[Saved data entries]
:::::

(** Caches and states may change, durable states stay. *)
Record drift (b b' : bc) : Prop := {
  dr_hc : cache_step (hc b) (hc b');
  dr_genesis : genesisBlock b' = genesisBlock b;
  dr_heads : currentBlock b' = currentBlock b /\ currentFastBlock b' = currentFastBlock b;
  dr_future : futureBlocks b' = futureBlocks b;
  dr_state : forall r, durable (stateCache b) r -> durable (stateCache b') r
}.
#[export] Instance drift_preorder : PreOrder drift.
Proof.
  split; [by split|]. intros a b c [(H1 & H2 & H3 & H4) E1 [E2 E3] E4 E5] [(K1 & K2 & K3 & K4) F1 [F2 F3] F4 F5]. split; [by unfold cache_step; rewrite K1, K2, K3, K4|congruence|split; congruence|congruence|auto].
Qed.
Lemma quiet_drift (b b' : bc) : quiet b b' -> drift b b'.
Proof. intros [H1 H2 H3 H4 H5 H6]. split; [done|done|done|done|]. by rewrite H6. Qed.
Lemma drift_db (b b' : bc) : drift b b' -> db b' = db b.
Proof. by intros [(H & _) _ _ _ _]. Qed.
Lemma drift_rest head (b b' : bc) : drift b b' -> rest_ok head b -> rest_ok head b'.
Proof.
  intros Hd [[[H1 H2] [[A1 A1'] A2 A3]] [G1 G2] H3 [H4 H5]]. pose proof (drift_db _ _ Hd) as Ed. destruct Hd as [(D1 & D2 & D3 & D4) E1 [E2 E3] E4 E5]. split; [|split; congruence|congruence|split; auto].
  split; [split; [congruence|by rewrite Ed]|]. split; [split; congruence|congruence|by rewrite Ed].
Qed.
Lemma drift_waiting d N w v head (b b' : bc) : drift b b' -> cached_ok v b' -> waiting d N w v head b -> waiting d N w v head b'.
Proof. intros Hd Hk [H1 H2 _ H4 H5]. split; [done|by rewrite (drift_db _ _ Hd)|done|by eapply drift_rest|]. intros Har. apply Hd. auto. Qed.
Lemma drift_Inv head (b b' : bc) : drift b b' -> cached_ok (db b) b' -> Inv b head -> Inv b' head.
Proof. intros Hd Hk [H1 H2 H3]. split; [by rewrite (drift_db _ _ Hd)|by rewrite (drift_db _ _ Hd)|by eapply drift_rest]. Qed.

(** Steps. *)
Lemma runs_hc {A B : Type} (m : SM (HeaderChain (C Header) (C Z) (C Z)) A) (k : A -> SM bc B) (b : bc) h x R : m (hc b) = Ret (h, x) -> runs p (k x) (with_hc h b) R -> runs p (on_hc m ≫= k) b R.
Proof. unfold runs, mbind, SM_bind, on_hc. intros E. by rewrite E. Qed.
Lemma runs_the {A B : Type} (o : option A) (k : A -> SM bc B) b R : match o with Some x => runs p (k x) b R | None => p end -> runs p (the o ≫= k) b R.
Proof. by destruct o. Qed.
Lemma runs_current {B : Type} (k : Block -> SM bc B) (b : bc) head R : block_head b head -> runs p (k head) b R -> runs p (CurrentBlock ≫= fun c => the c ≫= k) b R.
Proof. intros [E _] H. unfold runs, CurrentBlock, mbind, SM_bind, gets, lift, deref, the in *. by rewrite E. Qed.
Lemma runs_ask {A B : Type} (f : World -> nat -> A) (k : A -> SM bc B) (b : bc) R : runs p (k (f world (tick b))) (with_feed (feed b) (Datatypes.S (tick b)) b) R -> runs p (ask world f ≫= k) b R.
Proof. done. Qed.

Lemma hc_quiet h (b : bc) : cache_step (hc b) h -> quiet b (with_hc h b).
Proof. by split. Qed.
Lemma hc_cached v h (b : bc) : caches_ok Keccak256 PH v h -> cached_ok v b -> cached_ok v (with_hc h b).
Proof. intros H [_ K]. by split. Qed.

Lemma settle_runs d N w v head (b : bc) wc st batch : waiting d N w v head b -> P N -> td d (header head) = Some wc -> is_batch N v (db b) batch ->
  runs p (settle Keccak256 Sender world N st batch w (Some wc)) b
    (fun b' r => calm v (db b') /\ ((r = inr CanonStatTy /\ Inv b' N /\ wc <= w) \/ (r = inr SideStatTy /\ Inv b' head /\ w <= wc))).
Proof using W once laws.
  intros Hwt HN Ewc Hb. pose proof (ro_heads _ _ (wt_rest _ _ _ _ _ _ Hwt)) as [Hh _]. pose proof (do_head _ _ (wt_db _ _ _ _ _ _ Hwt)) as Hhd. unfold settle. apply runs_the, (runs_current _ _ head); [done|].
  set (better := fun bt : bool => if bt then wc <= w /\ (wc = w -> Number (header N) <= Number (header head)) else w <= wc).
  eapply runs_bind with (Q := fun b' bt => quiet b b' /\ cached_ok v b' /\ better bt).
  - unfold is_better. rewrite (blk_number _ _ _ _ W N HN), (blk_number _ _ _ _ W head (proj1 Hhd)). pose proof (wt_cached _ _ _ _ _ _ Hwt) as Hk. unfold better. destruct (wc <? w) eqn:E1; bool_to_prop; [apply runs_ret; split; [done|]; split; [done|lia]|].
    destruct (w =? wc) eqn:E2; bool_to_prop; [|apply runs_ret; split; [done|]; split; [done|lia]]. destruct (_ <? _) eqn:E3; bool_to_prop; [apply runs_ret; split; [done|]; split; [done|lia]|].
    destruct (_ =? _) eqn:E4; bool_to_prop; [|apply runs_ret; split; [done|]; split; [done|lia]]. split; [by apply feed_quiet|]. split; [by apply feed_cached|]. destruct (coin world (tick b)); lia.
  - intros b1 bt (Hq & Hk & Hbt). pose proof (drift_waiting _ _ _ _ _ _ _ (quiet_drift _ _ Hq) Hk Hwt) as Hwt1. pose proof (q_db _ _ Hq) as Ed. rewrite <- Ed in Hb. destruct bt; cbn in Hbt.
    + destruct Hbt as [Hle Hnum]. eapply runs_mono; [by eapply (make_head_runs d N w v head b1 wc)|]. intros b' r (-> & HI & Hc). split; [done|]. left. done.
    + pose proof Hwt1 as [Hdb Ha _ Hr _]. destruct (batch_union N v (db b1) batch HN Hb (db b1)) as [Hwb Hcb]. apply runs_update, runs_modify, runs_ret. set (b2 := put_db (batch ∪ db b1) b1). fold (unqueue N b2).
      assert (Hc : calm v (db b2)) by (by apply Hcb). split; [done|]. right. split; [done|]. split; [|done].
      assert (Hw : within (fun i => block_item i \/ match i with IReceipts _ _ => True | _ => False end) d (batch ∪ db b1)).
      { eapply within_trans; [eapply within_mono; [|apply (av_within _ _ _ _ _ Ha)]; intros i ->; by left|]. eapply within_mono; [|exact Hwb]. intros i [[->|[->| ->]]| ->]; [by left..|by right]. }
      split.
      * eapply (db_side d head N w wc (db b1) v); done.
      * apply (cached_calm v); [done|]. by apply (cached_move _ _ _ v b1).
      * apply unqueue_rest. destruct Hr as [[[H1 H2] [A1 A2 A3]] H3 H4 H5]. split; [|done|done|done].
        destruct (heads_within Keccak256 (fun i => block_items N i \/ i = IReceipts (BlockHash N) (Number (header N))) (batch ∪ db b1) b1 b2) as [K1 K2]; [intros i [[->|[->| ->]]| ->]; done|done|done|]. split; [by apply K1|by apply K2].
Qed.

(** ** States *)

Lemma collect_durable fuel chosen r : forall (q : Q) (s : S), durable s r -> durable (snd (collect fuel chosen q s)) r.
Proof.
  induction fuel as [|fuel IH]; intros q s Hs; [done|]. cbn [collect]. destruct (pq_Pop q) as [[[root number] q']|]; [|done]. destruct (_ <? _); [done|]. by apply IH, durable_Dereference.
Qed.

Lemma header_at_runs v (b : bc) n : cached_ok v b -> is_u64 n -> (forall x m h, is_hash x -> is_u64 m -> ChainDb.GetHeader (db b) x m = Some h -> has v h /\ x = HeaderHash h) ->
  (GetCanonicalHash (db b) n <> 0 -> is_hash (GetCanonicalHash (db b) n)) -> runs p (on_hc (GetHeaderByNumber n)) b (fun b' _ => quiet b b' /\ cached_ok v b').
Proof using laws.
  intros [[K1 K2 K3] K4] Hn Hread Hcan. unfold runs, on_hc, GetHeaderByNumber. unfold mbind at 2, SM_bind, gets. cbv zeta. change (chainDb (hc b)) with (db b). destruct (_ =? 0) eqn:E; bool_to_prop; [by split|].
  unfold GetHeader. destruct (cache_Get (headerCache (hc b)) _) as [y r] eqn:Eg.
  assert (Ky : forall z h, cached y !! z = Some h -> has v h /\ z = HeaderHash h) by (pose proof (cache_Get_forall (fun z h => has v h /\ z = HeaderHash h) (headerCache (hc b)) (GetCanonicalHash (db b) n) K1) as H; by rewrite Eg in H).
  destruct r as [h|]; [split; [by split|]; by split|]. change (chainDb (with_headers y (hc b))) with (db b). destruct (ChainDb.GetHeader (db b) _ n) as [h|] eqn:Eh; [|split; [by split|]; by split].
  split; [by split|]. split; [|done]. split; [|done|done]. apply (cache_Add_forall (fun z h => has v h /\ z = HeaderHash h)); [done|]. by apply (Hread _ n); auto.
Qed.
(** The block [a1] with one of its two transactions. *)
Lemma roots_bind_witness : let b := MkBlock (header Toy.a1) [Toy.t1] [] in exists e, validate_roots Toy.K b = Ret (Some e).
Proof.
  intros b. assert (Hin : Toy.a1 ∈ Toy.all) by (by repeat constructor). assert (Hb : block_ok Toy.K Toy.sender b).
  { split; [exact (Toy.block_header_oks _ Hin)|]. split; [|done|intros e E; vm_compute in E; by injection E as <-]. pose proof (Toy.tx_oks _ Hin) as H. apply Forall_cons in H as [H _]. by constructor. }
  apply (roots_bind Toy.K Toy.sender Toy.a1 b); [intros x; pose proof (Toy.toy_K_range x); unfold is_hash; lia|exact (Toy.block_oks _ Hin)|exact Hb| | |done|done| | |reflexivity|by vm_compute|done].
  - intros e E. vm_compute in E. by injection E as <-.
  - intros e E. vm_compute in E. by injection E as <-.
  - Toy.computed.
  - reflexivity.
Defined.

(** ** What the code does not do *)

(** The verdict of the engine on a block from the near future is a value of another
    package, so the block is reported as bad and not queued. *)
Lemma future_blocks_fail N (b : Toy.state) : exists b', judge Toy.K Toy.sender Toy.world N (Some (ErrConsensus Consensus.ErrFutureBlock)) b = Ret (b', VFail (ErrConsensus Consensus.ErrFutureBlock)) /\ futureBlocks b' = futureBlocks b.
Proof. eexists. split; [reflexivity|done]. Qed.

End BlockChainClaims.
Lemma AddLog_spec s l : inv s -> undoable s (AddLog s l) /\
  world (AddLog s l) ≡ MkWorld (accts (world s)) (touched (world s)) (w_refund (world s))
    (<[w_thash (world s) := default [] (w_logs (world s) !! w_thash (world s)) ++
        [MkLog (LogAddress l) (Topics l) (Data l) (BlockNumber l) (w_thash (world s))
           (u64 (w_txIndex (world s))) (w_bhash (world s)) (w_logSize (world s)) (Removed l)]]>
      (w_logs (world s))) (w_logSize (world s) + 1) (w_preimages (world s))
    (w_thash (world s)) (w_bhash (world s)) (w_txIndex (world s)).
Proof.
  intros Hi. split; [|by split_and!]. set (e := addLogChange (thash s) : journalEntry).
  set (s' := AddLog s l). set (ls := default [] (logs s !! thash s)).
  assert (Hl : exists x, logs s' = <[thash s := ls ++ [x]]> (logs s)) by (by eexists).
  destruct Hl as [x Hl].
  assert (Hpop : revert_entry K e s' = Ret (with_logs s' (logs s) (logSize s))).
  { cbn [revert_entry e]. rewrite Hl, lookup_insert_eq. simpl.
    assert (Hsz : logSize s + 1 - 1 = logSize s) by lia. rewrite Hsz. unfold ls in *.
    destruct (logs s !! thash s) as [[|y k]|] eqn:Ek; simpl.
    - by apply (inv_logs _ _ Hi) in Ek.
    - assert (Htk : take (length (y :: k ++ [x]) - 1) (y :: k ++ [x]) = y :: k).
      { change (y :: k ++ [x]) with ((y :: k) ++ [x]). apply take_app_length'.
        rewrite length_app. simpl. lia. }
      destruct (k ++ [x]) as [|z r] eqn:Er; [by apply app_nil in Er as [_ ?]|].
      simpl in Htk. simpl. rewrite Htk, insert_insert_eq, insert_id by done. done.
    - by rewrite delete_insert_eq, delete_id. }
  apply (undoable_one s s' e (with_logs s' (logs s) (logSize s))); try done.
  - apply (inv_append' e s); try done. rewrite Hl. intros h.
    destruct (decide (h = thash s)) as [->|]; [rewrite lookup_insert_eq; by destruct ls|].
    rewrite lookup_insert_ne by done. apply Hi.
  - intros j Hj. by apply mk_eqv.
Qed.

(** ** Snapshots *)

(** A valid revision and the world saved for it: undoing the entries after its
    journal index gives that world back. *)
Definition rev_ok (st : StateDB) (rv : Z * nat) (sv : Z * World) : Prop :=
  fst rv = fst sv /\ (snd rv <= length (entries (jrnl st)))%nat /\
  exists t, undo_all K (reverse (drop (snd rv) (entries (jrnl st)))) st = Ret t /\ world t ≡ snd sv.

Record rel (st : StateDB) (m : Machine) : Prop := {
  rel_inv : inv st;
  rel_cur : world st ≡ cur m;
  rel_next : nextRevisionId st = next m;
  rel_revs : Forall2 (rev_ok st) (validRevisions st) (saved m);
  rel_ids : StronglySorted (fun x y => fst x < fst y /\ (snd x <= snd y)%nat) (validRevisions st);
  rel_bound : Forall (fun x => fst x < nextRevisionId st) (validRevisions st)
}.

(** Undoing [es] from a state equivalent to one where it works. *)
Lemma rev_ok_undoable st st' rv sv : inv st -> undoable st st' -> rev_ok st rv sv -> rev_ok st' rv sv.
Proof.
  intros Hi [Hi' _ (es & t & He & Hu & Hq)] (Hid & Hle & t0 & Hu0 & Hw0). split; [done|].
  rewrite He. split; [rewrite length_app; lia|]. rewrite drop_app_le, reverse_app, undo_all_app, Hu by done. simpl.
  rewrite He in Hi'. destruct (undo_all_inv _ _ _ _ Hi' Hu) as [Hit _].
  rewrite <- (take_drop (snd rv) (entries (jrnl st))) in Hi, Hit.
  destruct (undo_all_eqv _ _ _ t _ Hi Hit (symmetry Hq) Hu0) as (t1 & Ht1 & Hq1).
  exists t1. split; [done|]. by rewrite <- (eqv_world _ _ Hq1).
Qed.

Lemma rel_undoable st st' m w : rel st m -> undoable st st' -> world st' ≡ w ->
  rel st' (MkMachine w (saved m) (next m)).
Proof.
  intros [Hi Hc Hn Hr Hs Hb] Hu Hw. pose proof (und_rev _ _ Hu) as [Hv Hn'].
  split; simpl; rewrite ?Hv, ?Hn'; try done; [apply Hu|].
  eapply Forall2_impl; [exact Hr|]. intros rv sv Hok. by eapply rev_ok_undoable.
Qed.
(** C24: a snapshot is restored exactly. Take a snapshot of any reachable state, run
    any operations that do not revert past it, then revert to it: the revert succeeds
    and every account, its code and storage, the logs, preimages, refund counter and
    touched marks (but that of the RIPEMD precompile) are as they were. *)
Theorem snapshot_revert_restores root d st os1 st1 rs1 os2 st2 rs2 :
  New root d = inr st -> well_formed st -> run K os1 st = Ret (st1, rs1) ->
  forallb (keeps (nextRevisionId st1)) os2 = true -> run K os2 (Snapshot st1).1 = Ret (st2, rs2) ->
  exists st3, RevertToSnapshot K st2 (nextRevisionId st1) = Ret st3 /\ world K st3 ≡ world K st1.
Proof.
  intros Hn Hw Hr1 Hk Hr2. assert (Hl : forall a o, load K st a = Some o -> obj_ok K d o).
  { intros a o Ho. pose proof (Hw a o Ho) as Hok. revert Hn Hok. unfold New. case_match; [done|]. by intros [= <-]. }
  pose proof (run_agrees os1 st _ (rel_New root d st Hn Hl)) as H1. rewrite Hr1 in H1.
  destruct (arun K os1 _) as [[m1 r1]|]; [|done]. destruct H1 as (x & Hx & Hrel1). simplify_eq.
  rewrite (rel_next _ _ _ Hrel1) in *. pose proof (rel_snapshot K x m1 Hrel1) as Hsn.
  pose proof (run_agrees os2 _ _ Hsn) as H2. rewrite Hr2 in H2.
  destruct (arun K os2 _) as [[m2 r2]|] eqn:Ea; [|done]. destruct H2 as (y & Hy & Hrel2). simplify_eq.
  pose proof (rel_fresh _ _ Hrel1) as Hlt.
  destruct (arun_keeps os2 _ _ _ (next m1) (cur m1) (saved m1) [] Hk Ea) as [l' Hl']; [done| |].
  { eapply Forall_impl; [exact Hlt|]. simpl. lia. }
  pose proof (Revert_spec K y m2 (next m1) Hrel2) as Hrev. rewrite Hl', find_saved_app, find_saved_None in Hrev.
  2:{ eapply Forall_impl; [exact Hlt|]. simpl. lia. }
  simpl in Hrev. rewrite Z.eqb_refl in Hrev. destruct Hrev as (st3 & -> & Hrel3). exists st3. split; [done|].
  rewrite (rel_cur _ _ _ Hrel3). simpl. symmetry. apply Hrel1.
Qed.

End Props.

(** ** A backend in memory, for the witnesses *)

Module Mem.

Definition hash (b : bytes) : Hash := (be_value b + len b + 1) mod 2 ^ 256.

#[export] Instance mem_trie : TrieOps (gmap bytes bytes) := {|
  TryGet t k := (default [] (t !! k), None);
  TryUpdate t k v := (match v with [] => delete k t | _ => <[k := v]> t end, None);
  TryDelete t k := (delete k t, None);
  TrieHash t := hash (concat (map (fun p => p.1 ++ p.2) (map_to_list t)))
|}.

(** The database holds one state trie and no storage and no code. *)
#[export] Instance mem_db : DbOps (gmap bytes bytes) (gmap bytes bytes) := {|
  OpenTrie d _ := inr d;
  OpenStorageTrie _ _ root := if root =? 0 then inr ∅ else inl "missing trie node"%string;
  OpenEmptyTrie _ _ := ∅;
  ContractCode _ _ _ := (None, None);
  ContractCodeSize _ _ _ := (0, None)
|}.

#[export] Instance mem_laws : BackendLaws mem_trie mem_db hash.
Proof.
  split; try done. intros b. apply Z.mod_pos_bound. done.
Qed.

(** One account, of nonce 1 and balance 10. *)
Definition account : Account := MkAccount 1 10 0 (emptyCodeHash hash).
Definition enc : bytes := match EncodeRLP account with Ret (inr b) => b | _ => [] end.
Definition opened (d : gmap bytes bytes) : State.StateDB (T:=gmap bytes bytes) (DB:=gmap bytes bytes) :=
  MkState d d ∅ ∅ None 0 0 0 0 ∅ 0 ∅ newJournal [] 0.
Definition root_trie : gmap bytes bytes := {[ address_bytes 7 := enc ]}.
Definition state := opened root_trie.

Lemma opened_wf k e acc : decodeAccount e = Some acc -> hash_ok (CodeHash acc) -> Root acc = 0 ->
  well_formed hash (opened {[ k := e ]}).
Proof.
  intros Hd Hc Hr a o Hl. unfold load in Hl. cbn [trie opened TryGet mem_trie] in Hl.
  destruct (decide (k = address_bytes a)) as [->|Ha].
  - rewrite lookup_singleton_eq in Hl. destruct e as [|x e]; cbn [default] in Hl; unfold id in Hl; [done|].
    rewrite Hd in Hl. injection Hl as <-. split; [done|done|].
    intros k enc. unfold obj_trie. cbn [otrie newObject data OpenStorageTrie mem_db]. rewrite Hr. simpl.
    rewrite lookup_empty. by intros [= <-].
  - by rewrite lookup_singleton_ne in Hl.
Qed.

:::::

:: Exercise brief ::
What are the lines from the one with "- rewrite lookup_singleton_eq" through the end of the records above? Set them down exactly, both ends included, and nothing else.

:: Written answer ::
  - rewrite lookup_singleton_eq in Hl. destruct e as [|x e]; cbn [default] in Hl; unfold id in Hl; [done|].
    rewrite Hd in Hl. injection Hl as <-. split; [done|done|].
    intros k enc. unfold obj_trie. cbn [otrie newObject data OpenStorageTrie mem_db]. rewrite Hr. simpl.
    rewrite lookup_empty. by intros [= <-].
  - by rewrite lookup_singleton_ne in Hl.
Qed.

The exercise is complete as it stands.